Honoka-san, this one is for you!
How Fermentation Works
In its simplest terms, fermentation is the process of yeast eating sugar and turning it into alcohol. If you are an experienced brewer you already know this, but that is not true for everyone. I was on my 4th or 5th batch before I learned that vital piece of information!
During the brewing process, either you or your malt extract manufacturer have taken all the available starches in malt and converted them into simpler carbohydrates that yeast can eat. To make this easier to understand, think of yeast as Pac-Man. Pac-Man can only eat things that are smaller than his own head, so the brewer has had to make the complex carbohydrates smaller, into simple carbohydrates, so that your Pac-Man yeast can swallow it!
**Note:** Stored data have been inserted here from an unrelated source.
(** The day number split into centuries, years of the century and days since
    1 March. *)
Lemma julian_parts y m d : 0 <= y + 4800 - Z.quot (14 - m) 12 -> 1 <= m <= 12 ->
  let a := Z.quot (14 - m) 12 in
  let y' := y + 4800 - a in
  jdn y m d + 32044 =
    (d - 1 + march_offset (m + 12 * a - 3)) + 36524 * (y' / 100) + (y' / 100) / 4
    + 365 * (y' mod 100) + (y' mod 100) / 4.
Proof.
  intros Hy Hm a y'. unfold jdn, march_offset.
  change (Z.quot (14 - m) 12) with a. change (y + 4800 - a) with y'.
  assert (0 <= a <= 1 /\ (a = 1 <-> m <= 2)) as [Ha Ha'].
  { unfold a. rewrite Z.quot_div_nonneg by lia. Z.div_mod_to_equations; lia. }
  rewrite !Z.quot_div_nonneg by lia. clearbody a y'. clear - Hy. Z.div_mod_to_equations; lia.
Qed.

(** The inverse on such parts; a year has 366 days only before a leap February. *)
Lemma parts_inverse q r e :
  0 <= q -> 0 <= r < 100 -> 0 <= e <= 365 ->
  (e = 365 -> (r + 1) mod 4 = 0 /\ (r = 99 -> (q + 1) mod 4 = 0)) ->
  let a := e + 36524 * q + q / 4 + 365 * r + r / 4 in
  (4 * a + 3) / 146097 = q /\ a - (q * 146097) / 4 = e + 365 * r + r / 4 /\
  (4 * (e + 365 * r + r / 4) + 3) / 1461 = r /\ e + 365 * r + r / 4 - (1461 * r) / 4 = e.
Proof.
  intros Hq Hr He Hl a. unfold a; clear a. split_and!.
  - symmetry; apply Z.div_unique with
      (4 * (e + 36524 * q + q / 4 + 365 * r + r / 4) + 3 - 146097 * q); [|lia].
    left. Z.div_mod_to_equations; lia.
  - Z.div_mod_to_equations; lia.
  - symmetry; apply Z.div_unique with (4 * (e + 365 * r + r / 4) + 3 - 1461 * r); [|lia].
    left. Z.div_mod_to_equations; lia.
  - Z.div_mod_to_equations; lia.
Qed.

Lemma month_cases m : 1 <= m <= 12 ->
  m = 1 \/ m = 2 \/ m = 3 \/ m = 4 \/ m = 5 \/ m = 6 \/ m = 7 \/ m = 8 \/ m = 9 \/ m = 10 \/
  m = 11 \/ m = 12.
Proof. lia. Qed.

(** Split a goal over the twelve months. *)
Ltac months H := destruct (month_cases _ H) as [->|[->|[->|[->|[->|[->|[->|[->|[->|[->|[->| ->]]]]]]]]]]].

Lemma leap_spec y : leap y = true <-> y mod 4 = 0 /\ (y mod 100 = 0 -> y mod 400 = 0).
Proof.
  unfold leap. rewrite andb_true_iff, orb_true_iff, negb_true_iff, !Z.eqb_eq, Z.eqb_neq.
  split; [intuition lia|]. intros [? H]. split; [done|].
  destruct (Z.eq_dec (y mod 100) 0); [right; auto|by left].
Qed.

Lemma days_in_month_range y m : 1 <= m <= 12 ->
  28 <= days_in_month y m <= 31 /\ (m = 2 -> days_in_month y m = 29 -> leap y = true).
Proof.
  intros Hm. unfold days_in_month. split; [repeat case_match; lia|]. intros -> ; cbn.
  by case_match.
Qed.

(** Day and month from the day of a year that starts in March. *)
Lemma month_inverse y m d : 1 <= m <= 12 -> 1 <= d <= days_in_month y m ->
  let a := Z.quot (14 - m) 12 in
  let m' := m + 12 * a - 3 in
  let e := d - 1 + march_offset m' in
  0 <= e <= 365 /\ (e = 365 -> m = 2 /\ leap y = true) /\ (5 * e + 2) / 153 = m' /\
  m' + 3 - 12 * (m' / 10) = m /\ m' / 10 = a.
Proof.
  intros Hm Hd a m' e. unfold e, m', a; clear e m' a. destruct (days_in_month_range y m Hm) as [Hr Hl].
  unfold days_in_month in Hd.
  destruct (leap y) eqn:Hly.
  all: months Hm; cbn in Hd |- *; unfold march_offset; cbn; split_and!; try lia.
  all: Z.to_euclidean_division_equations; lia.
Qed.

(** The two conversions are inverse on the calendar. *)
Lemma ymd_of_day_number d : in_calendar d -> ymd_of (day_number d) = d.
Proof.
  destruct d as [y m d]; unfold in_calendar, day_number; cbn [year month day]; intros (Hy & Hm & Hd).
  destruct (month_inverse y m d Hm Hd) as (He & Hl & Hm' & Hmm & Ha).
  set (a := Z.quot (14 - m) 12) in *. set (m' := m + 12 * a - 3) in *.
  set (e := d - 1 + march_offset m') in *.
  assert (0 <= a <= 1 /\ (a = 1 <-> m <= 2)) as [Ha0 Ha1].
  { unfold a. rewrite Z.quot_div_nonneg by lia. Z.div_mod_to_equations; lia. }
  assert (0 <= y + 4800 - a) as Hy' by lia.
  pose proof (julian_parts y m d Hy' Hm) as Hj. cbv zeta in Hj. fold a in Hj. fold m' in Hj. fold e in Hj.
  set (y' := y + 4800 - a) in *.
  destruct (parts_inverse (y' / 100) (y' mod 100) e) as (H1 & H2 & H3 & H4).
  { apply Z.div_pos; lia. }
  { apply Z.mod_pos_bound; lia. }
  { done. }
  { intros [-> Hle]%Hl. apply leap_spec in Hle as [H4 H400].
    assert (y = y' - 4799) as E by lia. rewrite E in H4, H400. clearbody y'. clear - H4 H400 Hy'.
    Z.div_mod_to_equations; lia. }
  unfold ymd_of. cbv zeta in H1, H2 |- *. rewrite Hj.
  pose proof (Z.mod_pos_bound y' 100 ltac:(lia)). pose proof (Z.div_pos y' 100 ltac:(lia) ltac:(lia)).
  pose proof (Z.div_pos (y' / 100) 4 ltac:(lia) ltac:(lia)).
  pose proof (Z.div_pos (y' mod 100) 4 ltac:(lia) ltac:(lia)).
  assert (0 <= m') by lia.
  set (A := e + 36524 * (y' / 100) + y' / 100 / 4 + 365 * (y' mod 100) + y' mod 100 / 4) in *.
  set (C := e + 365 * (y' mod 100) + y' mod 100 / 4) in *.
  rewrite (Z.quot_div_nonneg (4 * A + 3)) by lia. rewrite H1.
  rewrite (Z.quot_div_nonneg (y' / 100 * 146097)) by lia. rewrite H2.
  rewrite (Z.quot_div_nonneg (4 * C + 3)) by lia. rewrite H3.
  rewrite (Z.quot_div_nonneg (1461 * (y' mod 100))) by lia. rewrite H4.
  rewrite (Z.quot_div_nonneg (5 * e + 2)) by lia. rewrite Hm'.
  rewrite !Z.quot_div_nonneg by lia. fold (march_offset m'). rewrite Ha.
  f_equal; [|lia|unfold e; lia]. pose proof (Z.div_mod y' 100 ltac:(lia)). unfold y' in *; lia.
Qed.

(** The last of February is followed by the first of March. *)
Lemma julian_march y : -4800 < y ->
  jdn y 3 1 = jdn y 2 (days_in_month y 2) + 1.
Proof.
  intros Hy. unfold jdn, days_in_month; cbn [Z.eqb Pos.eqb].
  change (Z.quot (14 - 2) 12) with 1. change (Z.quot (14 - 3) 12) with 0. cbv zeta.
  change (Z.quot (153 * (3 + 12 * 0 - 3) + 2) 5) with 0.
  change (Z.quot (153 * (2 + 12 * 1 - 3) + 2) 5) with 337.
  rewrite !Z.quot_div_nonneg by lia.
  destruct (leap y) eqn:Hl; [apply leap_spec in Hl|
    assert (~ (y mod 4 = 0 /\ (y mod 100 = 0 -> y mod 400 = 0))) as Hl' by
      (rewrite <- leap_spec, Hl; done); clear Hl].
  all: Z.div_mod_to_equations; lia.
Qed.

(** The day after a day of the calendar has the next number. *)
Lemma julian_next d : in_calendar d -> in_calendar (next_day d) /\ day_number (next_day d) = day_number d + 1.
Proof.
  destruct d as [y m d]; unfold in_calendar, next_day; cbn [year month day]; intros (Hy & Hm & Hd).
  destruct (days_in_month_range y m Hm) as [Hr _].
  destruct (Z.ltb_spec d (days_in_month y m)) as [Hlt|Hge]; [|assert (d = days_in_month y m) as -> by lia];
    [|destruct (Z.ltb_spec m 12) as [Hm12|Hm12]]; unfold day_number; cbn [year month day].
  - split; [lia|]. unfold jdn; lia.
  - pose proof (days_in_month_range y (m + 1) ltac:(lia)) as [Hr' _]. split; [lia|].
    clear Hr Hr' Hd Hge. months Hm; try lia; [|apply julian_march; lia|..].
    all: unfold jdn, days_in_month; cbn [Z.eqb Pos.eqb orb Z.add Pos.add Pos.succ].
    all: repeat match goal with |- context [Z.quot (14 - ?k) 12] =>
           let v := eval vm_compute in (Z.quot (14 - k) 12) in change (Z.quot (14 - k) 12) with v end.
    all: cbv zeta; repeat match goal with |- context [Z.quot (153 * ?k + 2) 5] =>
           let v := eval vm_compute in (Z.quot (153 * k + 2) 5) in
           change (Z.quot (153 * k + 2) 5) with v end; lia.
  - assert (m = 12) as -> by lia. split; [cbn; lia|].
    unfold jdn, days_in_month; cbn [Z.eqb Pos.eqb orb].
    change (Z.quot (14 - 1) 12) with 1; change (Z.quot (14 - 12) 12) with 0; cbv zeta.
    change (Z.quot (153 * (1 + 12 * 1 - 3) + 2) 5) with 306.
    change (Z.quot (153 * (12 + 12 * 0 - 3) + 2) 5) with 275.
    replace (y + 1 + 4800 - 1) with (y + 4800 - 0) by lia. lia.
Qed.

(** January and February belong to the year before that starts in March. *)
Lemma before_march m : 1 <= m <= 12 ->
  0 <= Z.quot (14 - m) 12 <= 1 /\ (m <= 2 -> Z.quot (14 - m) 12 = 1) /\
  (3 <= m -> Z.quot (14 - m) 12 = 0).
Proof. intros Hm; rewrite Z.quot_div_nonneg by lia; Z.div_mod_to_equations; lia. Qed.

(** The calendar starts with the number -32044. *)
Lemma day_number_min d : in_calendar d -> -32044 <= day_number d.
Proof.
  destruct d as [y m d]; unfold in_calendar, day_number, jdn; cbn [year month day].
  intros (Hy & Hm & Hd).
  pose proof (before_march m Hm) as Ha.
  set (a := Z.quot (14 - m) 12) in *; cbv zeta.
  rewrite !Z.quot_div_nonneg by lia; clearbody a; Z.div_mod_to_equations; lia.
Qed.

(** Every day number from the start of the calendar on is the number of a day. *)
Lemma julian_surjective (n : nat) :
  exists d, in_calendar d /\ day_number d = Z.of_nat n - 32044.
Proof.
  induction n as [|n (d & Hd & Hj)].
  { exists (mkYMD (-4800) 3 1). split; [unfold in_calendar; cbn; lia|reflexivity]. }
  exists (next_day d). destruct (julian_next d Hd) as [? ->]. split; [done|lia].
Qed.

Lemma day_number_ymd_of j : -32044 <= j ->
  in_calendar (ymd_of j) /\ day_number (ymd_of j) = j.
Proof.
  intros Hj. destruct (julian_surjective (Z.to_nat (j + 32044))) as (d & Hd & E).
  assert (j = day_number d) as -> by lia. by rewrite ymd_of_day_number.
Qed.

(** *** No overflow *)

Lemma ymd_values_int j : -32044 <= j <= maxJulian -> Forall (in_signed 32) (ymd_values j).
Proof.
  unfold maxJulian; intros Hj; unfold ymd_values; cbv zeta; set (a := j + 32044).
  set (b := Z.quot (4 * a + 3) 146097).
  assert (0 <= b /\ b * 146097 <= 4 * a + 3) as Hb.
  { unfold b. rewrite Z.quot_div_nonneg by lia. Z.div_mod_to_equations; lia. }
  set (c := a - Z.quot (b * 146097) 4).
  assert (0 <= c <= 36525) as Hc.
  { unfold c, b in *. rewrite !Z.quot_div_nonneg in * by lia. clear - Hj Hb. Z.div_mod_to_equations; lia. }
  set (d := Z.quot (4 * c + 3) 1461).
  assert (0 <= d /\ 1461 * d <= 4 * c + 3) as Hd.
  { unfold d. rewrite Z.quot_div_nonneg by lia. Z.div_mod_to_equations; lia. }
  set (e := c - Z.quot (1461 * d) 4).
  assert (0 <= e <= 366) as He.
  { unfold e, d in *. rewrite !Z.quot_div_nonneg in * by lia. clear - Hc Hd. Z.div_mod_to_equations; lia. }
  set (m := Z.quot (5 * e + 2) 153).
  assert (0 <= m <= 11) as Hm.
  { unfold m. rewrite Z.quot_div_nonneg by lia. clear - He. Z.div_mod_to_equations; lia. }
  assert (0 <= Z.quot m 10 <= 1) as Hm1.
  { rewrite Z.quot_div_nonneg by lia. clear - Hm. Z.div_mod_to_equations; lia. }
  assert (0 <= Z.quot (153 * m + 2) 5 <= 400) as Hm2.
  { rewrite Z.quot_div_nonneg by lia. clear - Hm. Z.div_mod_to_equations; lia. }
  clearbody b c d e m; unfold a in *.
  repeat (apply Forall_cons; split; [unfold in_signed; lia|]). by apply Forall_nil.
Qed.

Lemma i32_exact x : in_signed 32 x -> i32 x = x.
Proof. by apply swrap_small. Qed.

(** Remove the wrapping of the values that are known to fit. *)
Ltac drop_i32 :=
  repeat match goal with H : in_signed 32 ?x |- context [i32 ?x] =>
    rewrite !(i32_exact x H) end.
Fermentable sugars in beer typically include:
- Dextrose (aka glucose/corn sugar/invert sugar)
- Sucrose (table sugar)
Lag Phase (getting settled in)
Once the yeast has been pitched’, meaning ‘added to the wort’, your yeast will remain relatively inactive for anywhere between 30 minutes to two days. This is called the ‘lag phase’.
Aerobic Fermentation (the alcohol fermentation process)
Following the lag phase, having settled into its new home, the yeast gets hungry and starts to eat sugars. This part of the fermentation is called the Aerobic phase, as the yeast also uses up as much of the available oxygen in the wort as possible. The Aerobic phase is very vigorous and is also the phase where most of the yeast reproduction occurs, resulting in a layer of yeast at the bottom of the fermenter.
The Aerobic phase of fermentation produces most of the alcohol in your beer, converting most of the sugars and also thinning out the liquid (this is why the gravity of the beer is often used to determine alcohol content.) During this phase there are also a lot of off flavors produced, which are then dissipated in the next phase.
Anaerobic Fermentation (cleaning up)
By now, your gravity has dropped quite rapidly, but has now has started to slow down the rate of attenuation (the thinning out of the liquid as sugars are converted to alcohol). During this phase there is almost no oxygen left in the liquid. The yeast slows down on reproduction, and now that there is less sugar to eat, it starts eating all the bad smelling chemicals that were produced during Aerobic fermentation.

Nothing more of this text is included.